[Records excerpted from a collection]
+++

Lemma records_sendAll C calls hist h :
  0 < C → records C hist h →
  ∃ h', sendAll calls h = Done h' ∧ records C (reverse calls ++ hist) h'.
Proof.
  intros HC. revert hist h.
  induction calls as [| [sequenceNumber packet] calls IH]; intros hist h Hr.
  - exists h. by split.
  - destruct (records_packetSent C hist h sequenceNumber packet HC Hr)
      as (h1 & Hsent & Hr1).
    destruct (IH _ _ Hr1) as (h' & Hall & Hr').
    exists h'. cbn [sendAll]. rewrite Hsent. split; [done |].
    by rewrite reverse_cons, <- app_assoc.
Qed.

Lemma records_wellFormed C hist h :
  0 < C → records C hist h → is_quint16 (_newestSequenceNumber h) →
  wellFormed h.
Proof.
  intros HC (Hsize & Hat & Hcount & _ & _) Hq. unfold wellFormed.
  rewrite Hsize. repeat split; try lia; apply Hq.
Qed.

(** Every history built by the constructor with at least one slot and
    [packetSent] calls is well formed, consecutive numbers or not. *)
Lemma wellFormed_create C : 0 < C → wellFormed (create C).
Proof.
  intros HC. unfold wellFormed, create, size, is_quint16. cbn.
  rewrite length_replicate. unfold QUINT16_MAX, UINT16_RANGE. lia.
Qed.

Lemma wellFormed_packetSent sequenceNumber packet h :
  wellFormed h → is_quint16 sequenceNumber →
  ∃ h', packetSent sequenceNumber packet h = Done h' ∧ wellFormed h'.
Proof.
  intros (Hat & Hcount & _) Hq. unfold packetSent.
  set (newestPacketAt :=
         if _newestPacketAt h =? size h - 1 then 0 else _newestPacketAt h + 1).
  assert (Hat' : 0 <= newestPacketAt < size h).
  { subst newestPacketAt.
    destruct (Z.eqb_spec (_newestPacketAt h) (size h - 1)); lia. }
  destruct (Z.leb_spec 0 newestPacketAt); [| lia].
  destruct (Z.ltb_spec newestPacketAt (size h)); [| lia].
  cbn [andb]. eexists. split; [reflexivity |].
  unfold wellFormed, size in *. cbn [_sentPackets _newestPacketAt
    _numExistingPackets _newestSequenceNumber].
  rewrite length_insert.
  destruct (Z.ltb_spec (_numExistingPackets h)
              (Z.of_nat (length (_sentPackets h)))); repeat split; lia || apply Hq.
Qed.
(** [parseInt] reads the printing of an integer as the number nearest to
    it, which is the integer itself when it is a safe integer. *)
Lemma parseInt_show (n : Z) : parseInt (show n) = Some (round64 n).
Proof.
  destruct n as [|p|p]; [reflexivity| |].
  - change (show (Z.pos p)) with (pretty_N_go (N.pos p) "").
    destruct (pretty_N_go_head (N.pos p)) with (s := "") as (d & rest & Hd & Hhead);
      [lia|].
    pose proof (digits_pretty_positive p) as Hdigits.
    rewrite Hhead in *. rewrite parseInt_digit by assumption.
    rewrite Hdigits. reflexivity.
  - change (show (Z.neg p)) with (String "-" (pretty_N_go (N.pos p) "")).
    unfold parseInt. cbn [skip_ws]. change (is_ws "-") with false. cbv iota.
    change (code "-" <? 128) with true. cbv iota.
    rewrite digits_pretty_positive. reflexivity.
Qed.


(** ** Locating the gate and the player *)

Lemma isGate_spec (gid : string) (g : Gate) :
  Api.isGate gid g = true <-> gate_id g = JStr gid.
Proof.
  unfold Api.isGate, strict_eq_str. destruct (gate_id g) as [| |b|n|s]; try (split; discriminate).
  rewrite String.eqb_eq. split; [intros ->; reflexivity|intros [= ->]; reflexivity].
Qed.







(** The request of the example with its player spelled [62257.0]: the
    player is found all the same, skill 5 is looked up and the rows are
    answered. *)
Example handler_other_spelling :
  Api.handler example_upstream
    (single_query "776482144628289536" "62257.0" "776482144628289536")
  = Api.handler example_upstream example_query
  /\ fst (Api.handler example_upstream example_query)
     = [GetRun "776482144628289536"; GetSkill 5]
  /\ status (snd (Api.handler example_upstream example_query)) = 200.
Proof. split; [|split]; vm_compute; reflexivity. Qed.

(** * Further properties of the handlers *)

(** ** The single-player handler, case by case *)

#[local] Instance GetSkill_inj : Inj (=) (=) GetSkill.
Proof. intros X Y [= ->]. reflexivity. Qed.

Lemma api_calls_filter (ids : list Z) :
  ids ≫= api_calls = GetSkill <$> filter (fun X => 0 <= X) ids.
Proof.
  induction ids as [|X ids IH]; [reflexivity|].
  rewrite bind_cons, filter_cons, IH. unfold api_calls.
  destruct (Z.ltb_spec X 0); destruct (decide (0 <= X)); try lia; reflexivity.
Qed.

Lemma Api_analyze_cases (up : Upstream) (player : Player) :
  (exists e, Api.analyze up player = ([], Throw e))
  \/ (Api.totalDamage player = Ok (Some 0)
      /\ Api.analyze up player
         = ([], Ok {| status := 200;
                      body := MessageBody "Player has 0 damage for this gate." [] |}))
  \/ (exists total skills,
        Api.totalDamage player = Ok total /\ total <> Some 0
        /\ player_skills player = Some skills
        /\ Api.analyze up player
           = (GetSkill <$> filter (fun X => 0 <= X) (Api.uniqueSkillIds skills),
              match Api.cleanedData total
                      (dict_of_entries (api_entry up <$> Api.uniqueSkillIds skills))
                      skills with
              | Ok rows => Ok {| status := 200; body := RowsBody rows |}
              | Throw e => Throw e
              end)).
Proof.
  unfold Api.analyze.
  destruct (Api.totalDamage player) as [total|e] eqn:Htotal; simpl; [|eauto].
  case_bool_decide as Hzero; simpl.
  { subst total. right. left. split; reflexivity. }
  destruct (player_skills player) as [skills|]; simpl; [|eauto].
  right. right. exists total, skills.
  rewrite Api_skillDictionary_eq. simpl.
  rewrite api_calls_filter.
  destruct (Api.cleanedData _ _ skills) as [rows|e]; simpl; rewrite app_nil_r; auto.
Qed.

+++

#### Problem to solve
Beginning at the line with "- change (show (Z.pos" and ending at the line with "rewrite Hdigits. reflexivity.", reproduce each line of the data above exactly, and add no other lines.

#### Result of the task
  - change (show (Z.pos p)) with (pretty_N_go (N.pos p) "").
    destruct (pretty_N_go_head (N.pos p)) with (s := "") as (d & rest & Hd & Hhead);
      [lia|].
    pose proof (digits_pretty_positive p) as Hdigits.
    rewrite Hhead in *. rewrite parseInt_digit by assumption.
    rewrite Hdigits. reflexivity.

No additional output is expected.